**WHAT THE TASK REQUIRES**
Find the line holding "destruct v; try" in the entries below. Give it again exactly, along with every line after it up to and including the line holding "rewrite presence_loop_Next by".

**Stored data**
------------------------------

(** * reminder-for-discord: calendar reminder posted to a Discord webhook

    A shallow embedding of [main.go] (both revisions kept in the
    repository) together with the parts of the Go standard library the
    program calls: the [time] package (civil calendar, [Date], [Parse],
    [Format], [After], [Before], [Add]) and [fmt.Sprintf]. *)

From Stdlib Require Import ZArith String Ascii List Bool Lia.
Import ListNotations.
Local Open Scope string_scope.
Local Open Scope Z_scope.

(** ** The [time] package, as far as the program uses it *)

Module time.

(** A location is a fixed offset east of UTC, in seconds.  The only zone
    the program ever asks for is Asia/Tokyo, which has had neither
    daylight saving nor any other transition since 1951. *)
Record Location := FixedZone { zoneName : string; zoneOffset : Z }.

Definition UTC : Location := FixedZone "UTC" 0.

(** An instant: seconds since the Unix epoch, nanoseconds within the
    second ([0 <= nsec < 10^9]) and the location used for display. *)
Record Time := mkTime { unixSec : Z; nsec : Z; loc : Location }.

(** A duration is a number of nanoseconds. *)
Definition Duration := Z.
Definition Second : Duration := 1000000000.
Definition Hour : Duration := 3600 * Second.

Definition secondsPerDay : Z := 86400.
Definition daysPer400Years : Z := 146097.
Definition daysPer100Years : Z := 36524.
Definition daysPer4Years : Z := 1461.

(** Days from 0001-01-01 to 1970-01-01 in the proleptic Gregorian
    calendar. *)
Definition unixEpochDays : Z := 719162.

(** [norm hi lo base]: carry [lo] into [hi] so that [0 <= lo < base]. *)
Definition norm (hi lo base : Z) : Z * Z := (hi + lo / base, lo mod base).

Definition isLeap (year : Z) : bool :=
  (year mod 4 =? 0) && (negb (year mod 100 =? 0) || (year mod 400 =? 0)).

(** [daysBefore m]: days in a non-leap year before month [m + 1]. *)
Definition daysBefore (m : Z) : Z :=
  match m with
  | 0 => 0 | 1 => 31 | 2 => 59 | 3 => 90 | 4 => 120 | 5 => 151 | 6 => 181
  | 7 => 212 | 8 => 243 | 9 => 273 | 10 => 304 | 11 => 334 | 12 => 365
  | _ => 0
  end.

Definition daysIn (month year : Z) : Z :=
  if (month =? 2) && isLeap year then 29
  else daysBefore month - daysBefore (month - 1).

(** Days from 0001-01-01 to January 1 of [year]. *)
Definition daysSinceEpoch (year : Z) : Z :=
  let y := year - 1 in
  let n400 := y / 400 in
  let y := y - 400 * n400 in
  let n100 := y / 100 in
  let y := y - 100 * n100 in
  let n4 := y / 4 in
  let y := y - 4 * n4 in
  daysPer400Years * n400 + daysPer100Years * n100 + daysPer4Years * n4
  + 365 * y.

(** Day number (from 0001-01-01) of a civil date whose month is in
    range; the day may overflow the month. *)
Definition civilDays (year month day : Z) : Z :=
  daysSinceEpoch year + daysBefore (month - 1)
  + (if isLeap year && (3 <=? month) then 1 else 0)
  + (day - 1).

(** [Date]: the instant of a civil date and clock reading in a
    location; out-of-range fields are normalised (October 32 is
    November 1). *)
Definition Date (year month day hour min sec nsec : Z) (l : Location) : Time :=
  let '(year, m) := norm year (month - 1) 12 in
  let month := m + 1 in
  let '(sec, nsec) := norm sec nsec 1000000000 in
  let '(min, sec) := norm min sec 60 in
  let '(hour, min) := norm hour min 60 in
  let '(day, hour) := norm day hour 24 in
  let abs := civilDays year month day * secondsPerDay
             + hour * 3600 + min * 60 + sec in
  let unix := abs - unixEpochDays * secondsPerDay in
  mkTime (unix - zoneOffset l) nsec l.
(** [Connection.__exit__]: on a connection still open, commit (or roll
    back when the block raised), then close the connection. *)
Definition Connection_exit (conn : ConnRef) (raised : bool) : M DB unit :=
  fun w =>
    if closed (deref w conn) then (Return (), w)
    else
      ((if raised then Connection_rollback conn else Connection_commit conn);;
       Connection_close conn) w.

(** [with db_connection as conn: body]: [__enter__] returns the connection
    itself, [__exit__] runs on every way out of the block, and the block's
    own outcome is the statement's outcome. *)
Definition with_connection {A} (db_connection : ConnRef) (body : ConnRef -> M DB A) : M DB A :=
  fun w =>
    let (r, w1) := body db_connection w in
    let (_, w2) := Connection_exit db_connection (negb (is_Return r)) w1 in
    (r, w2).

(** [conn.cursor()] *)
Definition Connection_cursor (conn : ConnRef) : M DB Cursor :=
  fun w =>
    let c := deref w conn in
    if closed c then (Raise (OperationalError "the connection is closed"), w)
    else (Return {| connection := conn; cursor_factory := row_factory c; result := None |}, w).

(** [cursor.execute(query, params)]: the statement runs in the connection's
    transaction, which it opens if need be.  Its effect stays in [pending]
    until the connection commits: a text that ends its own transaction (a
    [COMMIT] among several statements sent at once) is outside this model,
    so nothing is concluded below about the database after a statement that
    the caller wrote. *)
Definition Cursor_execute (cursor : Cursor) (query : string) (params : gmap string PyObj)
    : M DB Cursor :=
  fun w =>
    let c := deref w (connection cursor) in
    if closed c then (Raise (OperationalError "the connection is closed"), w)
    else
      match run server (default (database w) (pending c)) query params with
      | (FatalError msg, _) => (Raise (DatabaseError msg), w)
      | (CommandOk, db') =>
          (Return {| connection := connection cursor;
                     cursor_factory := cursor_factory cursor;
                     result := None |},
           assign (connection cursor)
             {| closed := false; row_factory := row_factory c; pending := Some db' |} w)
      | (TuplesOk names tuples, db') =>
          (Return {| connection := connection cursor;
                     cursor_factory := cursor_factory cursor;
                     result := Some (make_row (cursor_factory cursor) names <$> tuples) |},
           assign (connection cursor)
             {| closed := false; row_factory := row_factory c; pending := Some db' |} w)
      end.

(** [cursor.fetchall()] *)
Definition Cursor_fetchall (cursor : Cursor) : M DB (list Row) :=
  pure (match result cursor with
        | Some rows => Return rows
        | None => Raise (ProgrammingError "the last operation didn't produce a result")
        end).

End Driver.

(** ** [src/main.py] *)

(** [try: body finally: final] *)
Definition try_finally {DB A} (body : M DB A) (final : M DB unit) : M DB A :=
  fun w =>
    let (r, w1) := body w in
    match final w1 with
    | (Return _, w2) => (r, w2)
    | (Raise e, w2) => (Raise e, w2)
    end.
Lemma chapter_cases (i : nat) (c : json) :
  conformant_chapter c \/ exists report, chapter_violation i c report.
Proof.
  destruct (isinstance_dict c) eqn:Hd.
  2:{ right. eexists. by apply ChapterNotObject. }
  destruct c; try discriminate. rename members into o.
  destruct (has_key_dec "title" o) as [Ht|Ht].
  2:{ right. eexists. by apply ChapterMissingTitle. }
  destruct (o !! "topics") as [v|] eqn:Hv.
  2:{ right. eexists. apply ChapterMissingTopics; [done|].
      unfold has_key. rewrite Hv. by intros [? ?]. }
  destruct (isinstance_list v) eqn:Hl.
  2:{ right. eexists. by eapply ChapterTopicsNotArray. }
  destruct v; try discriminate. rename items into topics.
  destruct (all_or_first_failing conformant_topic topics)
    as [Hall|(j & t & Hf)].
  - intros t. destruct (topic_cases i 0 t) as [?|[r Hr]]; [by left|].
    right. intros Hc. apply (validate_topic_ok i 0) in Hc.
    apply validate_topic_bad in Hr. congruence.
  - left. by exists o, topics.
  - right. destruct (topic_cases i j t) as [Hc|[r Hr]].
    + by destruct Hf as (_ & Hn & _).
    + exists r. by eapply ChapterBadTopic.
Qed.

Lemma validate_chapter_Next_iff (i : nat) (c : json) :
  validate_chapter i c = Next <-> conformant_chapter c.
Proof.
  split; [|apply validate_chapter_ok].
  intros H. destruct (chapter_cases i c) as [?|[report Hv]]; [done|].
  apply validate_chapter_bad in Hv. congruence.
Qed.

(** *** Documents *)

Lemma validate_body_ok (d : json) :
  conformant d -> validate_body d = Return None.
Proof.
  intros (root & subject & chapters & -> & Hs & Hkeys & Hch & Hall).
  unfold validate_body. simpl. rewrite Hs. simpl.
  rewrite ?bool_decide_true by eauto. simpl.
  change (for_each _ required_fields)
    with (for_each (presence_body subject (fun field =>
            Some ("Missing required field '" +:+ field +:+
                  "' in subject_name"))) subject_fields).
  rewrite presence_loop_Next by done. simpl. rewrite Hch. simpl.
  assert (for_enumerate validate_chapter 0 chapters = Next) as ->; [|done].
  apply for_enumerate_Next. intros k c Hk. apply validate_chapter_ok.
  by apply (proj1 (Forall_lookup _ _) Hall k).
Qed.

------------------------------

**OUTPUT BELOW**
  destruct v; try discriminate. rename items into topics.
  destruct (all_or_first_failing conformant_topic topics)
    as [Hall|(j & t & Hf)].
  - intros t. destruct (topic_cases i 0 t) as [?|[r Hr]]; [by left|].
    right. intros Hc. apply (validate_topic_ok i 0) in Hc.
    apply validate_topic_bad in Hr. congruence.
  - left. by exists o, topics.
  - right. destruct (topic_cases i j t) as [Hc|[r Hr]].
    + by destruct Hf as (_ & Hn & _).
    + exists r. by eapply ChapterBadTopic.
Qed.

Lemma validate_chapter_Next_iff (i : nat) (c : json) :
  validate_chapter i c = Next <-> conformant_chapter c.
Proof.
  split; [|apply validate_chapter_ok].
  intros H. destruct (chapter_cases i c) as [?|[report Hv]]; [done|].
  apply validate_chapter_bad in Hv. congruence.
Qed.

(** *** Documents *)

Lemma validate_body_ok (d : json) :
  conformant d -> validate_body d = Return None.
Proof.
  intros (root & subject & chapters & -> & Hs & Hkeys & Hch & Hall).
  unfold validate_body. simpl. rewrite Hs. simpl.
  rewrite ?bool_decide_true by eauto. simpl.
  change (for_each _ required_fields)
    with (for_each (presence_body subject (fun field =>
            Some ("Missing required field '" +:+ field +:+
                  "' in subject_name"))) subject_fields).
  rewrite presence_loop_Next by done. simpl. rewrite Hch. simpl.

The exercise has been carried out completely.